=== Directions for this task ===
Repeat each line of the material word for word.

***** Extracted entries *****

(* ===== verification/Backend.v ===== *)
(** * Backend: the persistence boundary (persist/backend.go)

    [Backend] is the interface, its calls threading the state of the store behind
    it; [BackendLaws] is what its comment asks of an implementation, over the
    contents the state stands for. [KeyValue] is the part of a JetStream bucket
    that [kvBackend] calls; the adapter discharges the laws from those of the
    bucket. [memory] is the in-memory backend of the tests. *)

From S2P Require Import Prelude Values.

(** [ErrNotFound]. *)
Definition ErrNotFound : goerror := Sentinel PersistErrNotFound.

(** ** The interface *)

Class Backend (B : Type) := {
  Backend_Get : string -> B -> (bytes + goerror) * B;
  Backend_Put : string -> bytes -> B -> error * B;
  Backend_Delete : string -> B -> error * B }.

(** A call that failed may have been applied: its answer can get lost. *)
Class BackendLaws (B : Type) `{Backend B} (contents : B -> gmap string bytes) := {
  Get_contents k b : contents (Backend_Get k b).2 = contents b;
  Get_found k b v b' : Backend_Get k b = (inl v, b') -> contents b !! k = Some v;
  Get_missing k b e b' :
    Backend_Get k b = (inr e, b') -> errors_Is e PersistErrNotFound = true ->
    contents b !! k = None;
  Put_done k v b b' :
    Backend_Put k v b = (None, b') -> contents b' = <[k := v]> (contents b);
  Put_failed k v b e b' :
    Backend_Put k v b = (Some e, b') ->
    contents b' = contents b \/ contents b' = <[k := v]> (contents b);
  Delete_done k b b' :
    Backend_Delete k b = (None, b') -> contents b' = delete k (contents b);
  Delete_failed k b e b' :
    Backend_Delete k b = (Some e, b') ->
    contents b' = contents b \/ contents b' = delete k (contents b) }.

(** ** The adapter of a JetStream key-value bucket *)

(** [jetstream.KeyValue]: [Get] gives the value of the entry. *)
Class KeyValue (K : Type) := {
  kv_Get : string -> K -> (bytes + goerror) * K;
  kv_Put : string -> bytes -> K -> error * K;
  kv_Delete : string -> K -> error * K }.

(** Its documentation: [ErrKeyNotFound] says that the key is absent. The bucket
    knows nothing of this package's error. *)
Class KeyValueLaws (K : Type) `{KeyValue K} (held : K -> gmap string bytes) := {
  kv_Get_held k s : held (kv_Get k s).2 = held s;
  kv_Get_found k s v s' : kv_Get k s = (inl v, s') -> held s !! k = Some v;
  kv_Get_missing k s e s' :
    kv_Get k s = (inr e, s') -> errors_Is e JsErrKeyNotFound = true -> held s !! k = None;
  kv_Get_foreign k s e s' :
    kv_Get k s = (inr e, s') -> errors_Is e PersistErrNotFound = false;
  kv_Put_done k v s s' : kv_Put k v s = (None, s') -> held s' = <[k := v]> (held s);
  kv_Put_failed k v s e s' :
    kv_Put k v s = (Some e, s') -> held s' = held s \/ held s' = <[k := v]> (held s);
  kv_Delete_done k s s' : kv_Delete k s = (None, s') -> held s' = delete k (held s);
  kv_Delete_missing k s e s' :
    kv_Delete k s = (Some e, s') -> errors_Is e JsErrKeyNotFound = true ->
    held s !! k = None /\ held s' = held s;
  kv_Delete_failed k s e s' :
    kv_Delete k s = (Some e, s') ->
    held s' = held s \/ held s' = delete k (held s) }.

Section kvBackend.
Context {K : Type} `{KeyValue K}.

Definition kvBackend_Get (key : string) (b : K) : (bytes + goerror) * K :=
  match kv_Get key b with
  | (inr err, b) =>
      if errors_Is err JsErrKeyNotFound then (inr ErrNotFound, b)
      else (inr (Errorf ("persist: kv get " +:+ key +:+ ": ") err), b)
  | (inl e, b) => (inl e, b)
  end.

Definition kvBackend_Put (key : string) (value : bytes) (b : K) : error * K :=
  match kv_Put key value b with
  | (Some err, b) => (Some (Errorf ("persist: kv put " +:+ key +:+ ": ") err), b)
  | (None, b) => (None, b)
  end.

Definition kvBackend_Delete (key : string) (b : K) : error * K :=
  match kv_Delete key b with
  | (Some err, b) =>
      if negb (errors_Is err JsErrKeyNotFound)
      then (Some (Errorf ("persist: kv delete " +:+ key +:+ ": ") err), b)
      else (None, b)
  | (None, b) => (None, b)
  end.

(** [KVBackend(kv)]. *)
#[export] Instance KVBackend : Backend K := {|
  Backend_Get := kvBackend_Get;
  Backend_Put := kvBackend_Put;
  Backend_Delete := kvBackend_Delete |}.

Context (held : K -> gmap string bytes) `{!KeyValueLaws K held}.

#[export] Instance kvBackend_laws : BackendLaws K held.
Proof.
  split; simpl; unfold kvBackend_Get, kvBackend_Put, kvBackend_Delete.
  - intros k b. pose proof (kv_Get_held k b) as Hk.
    destruct (kv_Get k b) as [[v|e] b']; [done|]. by case_match.
  - intros k b v b' Hg. destruct (kv_Get k b) as [[v'|e] b1] eqn:Hk.
    + simplify_eq. by eapply kv_Get_found.
    + by case_match.
  - intros k b e b' Hg Hnf. destruct (kv_Get k b) as [[v'|err] b1] eqn:Hk; [done|].
    case_match; simplify_eq; [by eapply kv_Get_missing|].
    simpl in Hnf. by rewrite (kv_Get_foreign k b err b' Hk) in Hnf.
  - intros k v b b' Hp. destruct (kv_Put k v b) as [[e|] b1] eqn:Hk; simplify_eq.
    by eapply kv_Put_done.
  - intros k v b e b' Hp. destruct (kv_Put k v b) as [[e'|] b1] eqn:Hk; simplify_eq.
    by eapply kv_Put_failed.
  - intros k b b' Hd. destruct (kv_Delete k b) as [[e|] b1] eqn:Hk.
    + case_match eqn:Hnf; simplify_eq. apply negb_false_iff in Hnf.
      destruct (kv_Delete_missing k b e b' Hk Hnf) as [Hno ->]. by rewrite delete_id.
    + simplify_eq. by eapply kv_Delete_done.
  - intros k b e b' Hd. destruct (kv_Delete k b) as [[e'|] b1] eqn:Hk; [|done].
    case_match; simplify_eq. by eapply kv_Delete_failed.
Qed.
End kvBackend.

(** ** The in-memory backend *)

Definition memory : Type := gmap string bytes.

Definition memory_Get (k : string) (b : memory) : (bytes + goerror) * memory :=
  (match b !! k with Some v => inl v | None => inr ErrNotFound end, b).
Definition memory_Put (k : string) (v : bytes) (b : memory) : error * memory :=
  (None, <[k := v]> b).
Definition memory_Delete (k : string) (b : memory) : error * memory := (None, delete k b).

Instance memory_Backend : Backend memory := {|
  Backend_Get := memory_Get;
  Backend_Put := memory_Put;
  Backend_Delete := memory_Delete |}.

Instance memory_laws : BackendLaws memory id.
Proof.
  split; simpl; unfold memory_Get, memory_Put, memory_Delete; intros; simplify_eq/=; auto.
  - by case_match; simplify_eq.
  - by case_match; simplify_eq.
Qed.

(** A bucket over such a map, with the errors of [jetstream]. *)
Record bucket := mkBucket { bucket_entries : gmap string bytes }.

Instance bucket_KeyValue : KeyValue bucket := {|
  kv_Get k b :=
    (match bucket_entries b !! k with
     | Some v => inl v
     | None => inr (Sentinel JsErrKeyNotFound)
     end, b);
  kv_Put k v b := (None, mkBucket (<[k := v]> (bucket_entries b)));
  kv_Delete k b := (None, mkBucket (delete k (bucket_entries b))) |}.

Instance bucket_laws : KeyValueLaws bucket bucket_entries.
Proof. split; simpl; intros; repeat case_match; simplify_eq/=; auto. Qed.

*****

=== Task solution ===
(* ===== verification/Backend.v ===== *)
(** * Backend: the persistence boundary (persist/backend.go)

    [Backend] is the interface, its calls threading the state of the store behind
    it; [BackendLaws] is what its comment asks of an implementation, over the
    contents the state stands for. [KeyValue] is the part of a JetStream bucket
    that [kvBackend] calls; the adapter discharges the laws from those of the
    bucket. [memory] is the in-memory backend of the tests. *)

From S2P Require Import Prelude Values.

(** [ErrNotFound]. *)
Definition ErrNotFound : goerror := Sentinel PersistErrNotFound.

(** ** The interface *)

Class Backend (B : Type) := {
  Backend_Get : string -> B -> (bytes + goerror) * B;
  Backend_Put : string -> bytes -> B -> error * B;
  Backend_Delete : string -> B -> error * B }.

(** A call that failed may have been applied: its answer can get lost. *)
Class BackendLaws (B : Type) `{Backend B} (contents : B -> gmap string bytes) := {
  Get_contents k b : contents (Backend_Get k b).2 = contents b;
  Get_found k b v b' : Backend_Get k b = (inl v, b') -> contents b !! k = Some v;
  Get_missing k b e b' :
    Backend_Get k b = (inr e, b') -> errors_Is e PersistErrNotFound = true ->
    contents b !! k = None;
  Put_done k v b b' :
    Backend_Put k v b = (None, b') -> contents b' = <[k := v]> (contents b);
  Put_failed k v b e b' :
    Backend_Put k v b = (Some e, b') ->
    contents b' = contents b \/ contents b' = <[k := v]> (contents b);
  Delete_done k b b' :
    Backend_Delete k b = (None, b') -> contents b' = delete k (contents b);
  Delete_failed k b e b' :
    Backend_Delete k b = (Some e, b') ->
    contents b' = contents b \/ contents b' = delete k (contents b) }.

(** ** The adapter of a JetStream key-value bucket *)

(** [jetstream.KeyValue]: [Get] gives the value of the entry. *)
Class KeyValue (K : Type) := {
  kv_Get : string -> K -> (bytes + goerror) * K;
  kv_Put : string -> bytes -> K -> error * K;
  kv_Delete : string -> K -> error * K }.

(** Its documentation: [ErrKeyNotFound] says that the key is absent. The bucket
    knows nothing of this package's error. *)
Class KeyValueLaws (K : Type) `{KeyValue K} (held : K -> gmap string bytes) := {
  kv_Get_held k s : held (kv_Get k s).2 = held s;
  kv_Get_found k s v s' : kv_Get k s = (inl v, s') -> held s !! k = Some v;
  kv_Get_missing k s e s' :
    kv_Get k s = (inr e, s') -> errors_Is e JsErrKeyNotFound = true -> held s !! k = None;
  kv_Get_foreign k s e s' :
    kv_Get k s = (inr e, s') -> errors_Is e PersistErrNotFound = false;
  kv_Put_done k v s s' : kv_Put k v s = (None, s') -> held s' = <[k := v]> (held s);
  kv_Put_failed k v s e s' :
    kv_Put k v s = (Some e, s') -> held s' = held s \/ held s' = <[k := v]> (held s);
  kv_Delete_done k s s' : kv_Delete k s = (None, s') -> held s' = delete k (held s);
  kv_Delete_missing k s e s' :
    kv_Delete k s = (Some e, s') -> errors_Is e JsErrKeyNotFound = true ->
    held s !! k = None /\ held s' = held s;
  kv_Delete_failed k s e s' :
    kv_Delete k s = (Some e, s') ->
    held s' = held s \/ held s' = delete k (held s) }.

Section kvBackend.
Context {K : Type} `{KeyValue K}.

Definition kvBackend_Get (key : string) (b : K) : (bytes + goerror) * K :=
  match kv_Get key b with
  | (inr err, b) =>
      if errors_Is err JsErrKeyNotFound then (inr ErrNotFound, b)
      else (inr (Errorf ("persist: kv get " +:+ key +:+ ": ") err), b)
  | (inl e, b) => (inl e, b)
  end.

Definition kvBackend_Put (key : string) (value : bytes) (b : K) : error * K :=
  match kv_Put key value b with
  | (Some err, b) => (Some (Errorf ("persist: kv put " +:+ key +:+ ": ") err), b)
  | (None, b) => (None, b)
  end.

Definition kvBackend_Delete (key : string) (b : K) : error * K :=
  match kv_Delete key b with
  | (Some err, b) =>
      if negb (errors_Is err JsErrKeyNotFound)
      then (Some (Errorf ("persist: kv delete " +:+ key +:+ ": ") err), b)
      else (None, b)
  | (None, b) => (None, b)
  end.

(** [KVBackend(kv)]. *)
#[export] Instance KVBackend : Backend K := {|
  Backend_Get := kvBackend_Get;
  Backend_Put := kvBackend_Put;
  Backend_Delete := kvBackend_Delete |}.

Context (held : K -> gmap string bytes) `{!KeyValueLaws K held}.

#[export] Instance kvBackend_laws : BackendLaws K held.
Proof.
  split; simpl; unfold kvBackend_Get, kvBackend_Put, kvBackend_Delete.
  - intros k b. pose proof (kv_Get_held k b) as Hk.
    destruct (kv_Get k b) as [[v|e] b']; [done|]. by case_match.
  - intros k b v b' Hg. destruct (kv_Get k b) as [[v'|e] b1] eqn:Hk.
    + simplify_eq. by eapply kv_Get_found.
    + by case_match.
  - intros k b e b' Hg Hnf. destruct (kv_Get k b) as [[v'|err] b1] eqn:Hk; [done|].
    case_match; simplify_eq; [by eapply kv_Get_missing|].
    simpl in Hnf. by rewrite (kv_Get_foreign k b err b' Hk) in Hnf.
  - intros k v b b' Hp. destruct (kv_Put k v b) as [[e|] b1] eqn:Hk; simplify_eq.
    by eapply kv_Put_done.
  - intros k v b e b' Hp. destruct (kv_Put k v b) as [[e'|] b1] eqn:Hk; simplify_eq.
    by eapply kv_Put_failed.
  - intros k b b' Hd. destruct (kv_Delete k b) as [[e|] b1] eqn:Hk.
    + case_match eqn:Hnf; simplify_eq. apply negb_false_iff in Hnf.
      destruct (kv_Delete_missing k b e b' Hk Hnf) as [Hno ->]. by rewrite delete_id.
    + simplify_eq. by eapply kv_Delete_done.
  - intros k b e b' Hd. destruct (kv_Delete k b) as [[e'|] b1] eqn:Hk; [|done].
    case_match; simplify_eq. by eapply kv_Delete_failed.
Qed.
End kvBackend.

(** ** The in-memory backend *)

Definition memory : Type := gmap string bytes.

Definition memory_Get (k : string) (b : memory) : (bytes + goerror) * memory :=
  (match b !! k with Some v => inl v | None => inr ErrNotFound end, b).
Definition memory_Put (k : string) (v : bytes) (b : memory) : error * memory :=
  (None, <[k := v]> b).
Definition memory_Delete (k : string) (b : memory) : error * memory := (None, delete k b).

Instance memory_Backend : Backend memory := {|
  Backend_Get := memory_Get;
  Backend_Put := memory_Put;
  Backend_Delete := memory_Delete |}.

Instance memory_laws : BackendLaws memory id.
Proof.
  split; simpl; unfold memory_Get, memory_Put, memory_Delete; intros; simplify_eq/=; auto.
  - by case_match; simplify_eq.
  - by case_match; simplify_eq.
Qed.

(** A bucket over such a map, with the errors of [jetstream]. *)
Record bucket := mkBucket { bucket_entries : gmap string bytes }.

Instance bucket_KeyValue : KeyValue bucket := {|
  kv_Get k b :=
    (match bucket_entries b !! k with
     | Some v => inl v
     | None => inr (Sentinel JsErrKeyNotFound)
     end, b);
  kv_Put k v b := (None, mkBucket (<[k := v]> (bucket_entries b)));
  kv_Delete k b := (None, mkBucket (delete k (bucket_entries b))) |}.

Instance bucket_laws : KeyValueLaws bucket bucket_entries.
Proof. split; simpl; intros; repeat case_match; simplify_eq/=; auto. Qed.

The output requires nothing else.